The invention relates to a method for controlling a steering actuator according to the preamble of claim 1. The invention also relates to a steering system for carrying out such a method.

The state of the art is in particular the DE 10 2017 204 688 A1 and the DE 10 2013 011 820 A1 pointed out, each showing a generic method.

It has been found that during rapid, sustained steering movements at low driving speeds or when the vehicle is stationary, the increased energy requirement of an electrically actuated steering system in a motor vehicle can lead to undesirably high heating and loading of the vehicle electrical system.

The undesirably high level of heating can lead to accelerated wear of certain components of the steering system, causing additional costs. The load on the vehicle electrical system can lead to a reduction in the on-board voltage and thus impair the functionality of other electrical consumers and actuators.

The object of the invention is therefore to provide a method for controlling a steering actuator and a steering system that prevents premature wear of the steering system due to thermal stress and impairment of other electrical consumers and actuators.

The object is achieved according to the invention by a method for controlling a steering actuator with the features of claim 1. Advantageous developments result from the dependent claims.

• - Bestimmen einer Lenkwinkeländerung des wenigstens einen Rads;
• - Ermitteln einer kumulierten Lenkwinkeländerung basierend auf der Lenkwinkeländerung, wobei die Lenkwinkeländerung oder eine gewichtete Lenkwinkeländerung betragsmäßig aufsummiert wird, um die kumulierte Lenkwinkeländerung zu ermitteln;
• - Ermitteln eines Reduktionsfaktors basierend auf der kumulierten Lenkwinkeländerung;
• - Ermitteln eines vorläufigen Lenkwinkelsollwerts oder eines vorläufigen Lenkungsdrehmomentsollwerts für den Lenkungsaktuator; und
• - Vermindern des vorläufigen Lenkwinkelsollwerts oder des vorläufigen Lenkungsdrehmomentsollwerts basierend auf dem ermittelten Reduktionsfaktor, wodurch ein skalierter Lenkwinkelsollwert bzw. ein skalierter Lenkungsdrehmomentsollwert für den Lenkungsaktuator erhalten wird.

The steering actuator is set up to adjust at least one wheel of a motor vehicle or to support the adjustment of the at least one wheel by means of a steering torque.
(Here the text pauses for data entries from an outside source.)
(* ===== verification/S3Protocol.v ===== *)
(** * S3Protocol: the client against a store that answers as the protocol says
      (engine/src/s3/client.rs)

    How a server reads a request and what it sends for a page of objects; that the
    client reads exactly those objects back from it, and that following the pages gives
    every object.  Then what went over the wire when an upload in parts succeeds: which
    part each request carried and under which number, which ETag the answer gave it, and
    what was asked to be joined. *)

From Stdlib Require Import ZArith Lia Ascii String List Bool Permutation.
From stdpp Require Import base list strings.
From S2P Require Import Prelude Text Time Disk Substring S3Xml S3Sign S3Client.
Import ListNotations.

Open Scope string_scope.
Open Scope list_scope.
Open Scope Z_scope.

(** ** A request as a server reads it

    From the method, the address and the query alone, by the decoders of a server. *)

(** Where the bucket's objects are: below a path of the endpoint, or on a host of their
    own. *)
Definition bucket_root (c : S3Config) : string :=
  let base := trim_end_matches "/" (endpoint c) in
  let '(scheme, host) := default ("https", base) (scheme_split base) in
  if path_style c then (scheme ++ "://" ++ host ++ "/" ++ bucket c ++ "/")%string
  else (scheme ++ "://" ++ bucket c ++ "." ++ host ++ "/")%string.

(** [q] asks for [method] on the object [key], with these parameters in some order. *)
Definition asks (c : S3Config) (q : HttpRequest) (method key : string) (params : list (string * string)) : Prop :=
  http_method q = method
  /\ exists path query, http_url q = (bucket_root c ++ path ++ query)%string
     /\ contains_char "?" path = false /\ percent_decode path = Some key
     /\ match params with
        | [] => query = ""
        | _ => exists text l, query = ("?" ++ text)%string /\ read_query text = Some l /\ Permutation l params
        end.

(** A parameter of a query. *)
Definition param (params : list (string * string)) (name : string) : option string :=
  option_map snd (List.find (fun p => String.eqb (fst p) name) params).

Lemma param_in l name v : NoDup (map fst l) -> param l name = Some v <-> In (name, v) l.
Proof.
  intros Hn. unfold param. induction l as [|[n x] l IH]; [done|]. cbn [map fst] in Hn. apply NoDup_cons in Hn as [Hx Hn].
  cbn [List.find fst]. destruct (String.eqb_spec n name) as [->|N]; cbn [option_map snd].
  - split; [intros [= ->]; by left|]. intros [[= ->]|Hi]; [done|]. destruct Hx. apply list_elem_of_In, in_map_iff. by exists (name, v).
  - rewrite (IH Hn). split; [by right|]. by intros [[= -> ->]|].
Qed.

Lemma param_permutation l l' name : NoDup (map fst l') -> Permutation l l' -> param l name = param l' name.
Proof.
  intros Hn P. apply option_eq. intros v. rewrite !param_in; [by rewrite P|done|]. by rewrite P.
Qed.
The procedure includes the following steps:

• - Determining a steering angle change of the at least one wheel;
• - Determining a cumulative steering angle change based on the steering angle change, the steering angle change or a weighted steering angle change being added up in terms of amount in order to determine the cumulative steering angle change;
• - Determining a reduction factor based on the cumulative steering angle change;
• - Determining a provisional steering angle setpoint or a provisional steering torque setpoint for the steering actuator; and
• - Reducing the provisional steering angle setpoint or the provisional steering torque setpoint based on the determined reduction factor, whereby a scaled steering angle setpoint or a scaled steering torque setpoint for the steering actuator is obtained.
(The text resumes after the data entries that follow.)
(** The name of a backup with a suffix the library does not look for. *)
Lemma unknown_suffix p suffix :
  ends_with ".sql.gz" suffix = false -> ends_with ".dump" suffix = false ->
  (7 <= String.length suffix)%nat -> is_artifact_name (p ++ suffix) = false.
Proof.
  intros H1 H2 Hl. unfold is_artifact_name.
  rewrite (ends_with_tail ".sql.gz" p), (ends_with_tail ".dump" p) by (simpl; lia). rewrite H1, H2. apply andb_false_r.
Qed.

(** The library, and with it drills and retention, sees only two of the kinds of
    artifact the backups write.  An encrypted MySQL backup, a PostgreSQL directory
    and every MongoDB archive is never listed, whatever folder it is in. *)
Theorem other_artifacts_are_invisible `{Codec} `{Calendar} d dir database now :
  let listed := map a_filename (list_artifacts d dir) in
  (forall r rs, ~ In (artifact_name database now (r :: rs)) listed)
  /\ ~ In (pg_filename database now Backup.Directory) listed
  /\ (forall compress rs, ~ In (mongo_filename database now compress rs) listed).
Proof.
  intros listed.
  assert (forall p suffix, ends_with ".sql.gz" suffix = false -> ends_with ".dump" suffix = false ->
    Nat.leb 7 (String.length suffix) = true -> ~ In (p ++ suffix)%string listed) as Hno.
  { intros p suffix H1 H2 Hl%Nat.leb_le (a & Ea & Ha)%in_map_iff. apply listed_name in Ha. rewrite Ea in Ha.
    by rewrite unknown_suffix in Ha. }
  unfold artifact_name, pg_filename, mongo_filename. split_and!.
  - intros r rs. rewrite <- !append_assoc'. by apply Hno.
  - rewrite <- !append_assoc'. by apply Hno.
  - intros compress rs. rewrite <- !append_assoc'. destruct compress, rs; by apply Hno.
Qed.

(** ** A folder of two databases *)

Definition sample_manifest (db : string) : BackupManifest :=
  mk_manifest 1 1 1 "prod" Mysql "8.0" "mysqldump" "8.0" db 0 SqlGz ["t"] ["t"] ∅ "{}" "f" 0 "" false [].

(** A codec that keeps the database only. *)
#[local] Instance toy_codec : Codec := {
  to_json := manifest_database;
  from_json s := Ok (sample_manifest s);
  sha256_of s := s }.

Definition plain_file (text : string) (at_ : Z) : Node := NFile (mk_file text (Some at_) None true).

Definition shared_folder : Disk := {|
  nodes := list_to_map [
    ("/b/shop_1.sql.gz", plain_file "rows" (days 1)); ("/b/shop_1.sql.gz.manifest.json", plain_file "shop" (days 1));
    ("/b/crm_1.sql.gz", plain_file "more rows" (days 2)); ("/b/crm_1.sql.gz.manifest.json", plain_file "crm" (days 2))];
  dirs := {["/b" := ["crm_1.sql.gz"; "crm_1.sql.gz.manifest.json"; "shop_1.sql.gz"; "shop_1.sql.gz.manifest.json"]]} |}.

Definition keep_one : RetentionPolicy := mk_policy (Some 1) None.

Definition cleaned : list string * Disk :=
  match plan_cleanup shared_folder "/b" keep_one (days 3) with
  | Val plan => apply_cleanup plan shared_folder
  | Panic => ([], shared_folder)
  end.

(** One policy covers the folder, not each database in it: keeping the newest
    artifact removes the only backup of another database. *)
Theorem cleanup_may_remove_the_only_backup :
  map a_database (list_artifacts shared_folder "/b") = [Some "crm"; Some "shop"]
  /\ fst cleaned = ["/b/shop_1.sql.gz"]
  /\ map a_database (list_artifacts (snd cleaned) "/b") = [Some "crm"].
Proof. vm_compute. done. Qed.

Lemma shared_folder_ok : dir_ok shared_folder "/b".
Proof.
  intros names [= <-]. split; [by apply (bool_decide_unpack _); vm_compute|].
  repeat constructor; by vm_compute.
Qed.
The method according to the invention is based on the basic idea of preventively preventing thermal overloading of the steering system, in particular of the steering actuator and/or wiring of the steering actuator, and impairments of other electrical consumers and actuators.

The value of the accumulated steering angle change increases with rapid and/or permanent steering movements. Accordingly, a value of the reduction factor is reduced, thereby reducing the preliminary steering angle setpoint or the preliminary steering torque setpoint more to obtain the scaled steering angle setpoint or the scaled steering torque setpoint for the steering actuator.

In other words, a steering movement of the at least one wheel or a steering assistance for the at least one wheel of the motor vehicle is reduced as a preventive measure, thereby reducing the thermal load on the steering system and preventing premature wear. This ensures the functionality of the steering actuator and sufficient on-board voltage. In addition, impairments of other electrical consumers and actuators are reliably prevented.

The method according to the invention does not require any additional sensors, since all variables used, such as steering angle setpoint, actual steering angle, vehicle speed, current degree of electrical utilization, formed from the ratio of current to permissible current consumption, are necessary for controlling the steering actuator anyway and are therefore already used for To be available.

The method according to the invention therefore offers a cost-effective way of preventing premature wear of the steering system and impairment of other electrical consumers and actuators.

The at least one wheel is preferably a rear wheel of the motor vehicle. The steering actuator is therefore a part of this directed to adjust at least one rear wheel of the motor vehicle, in particular rear wheels of the motor vehicle.

In this case, the provisional steering angle setpoint for the steering actuator is determined and reduced.

However, it is also conceivable that the at least one wheel is a front wheel or front wheels of the motor vehicle.

In this case, the provisional steering torque setpoint for the steering actuator is determined and reduced.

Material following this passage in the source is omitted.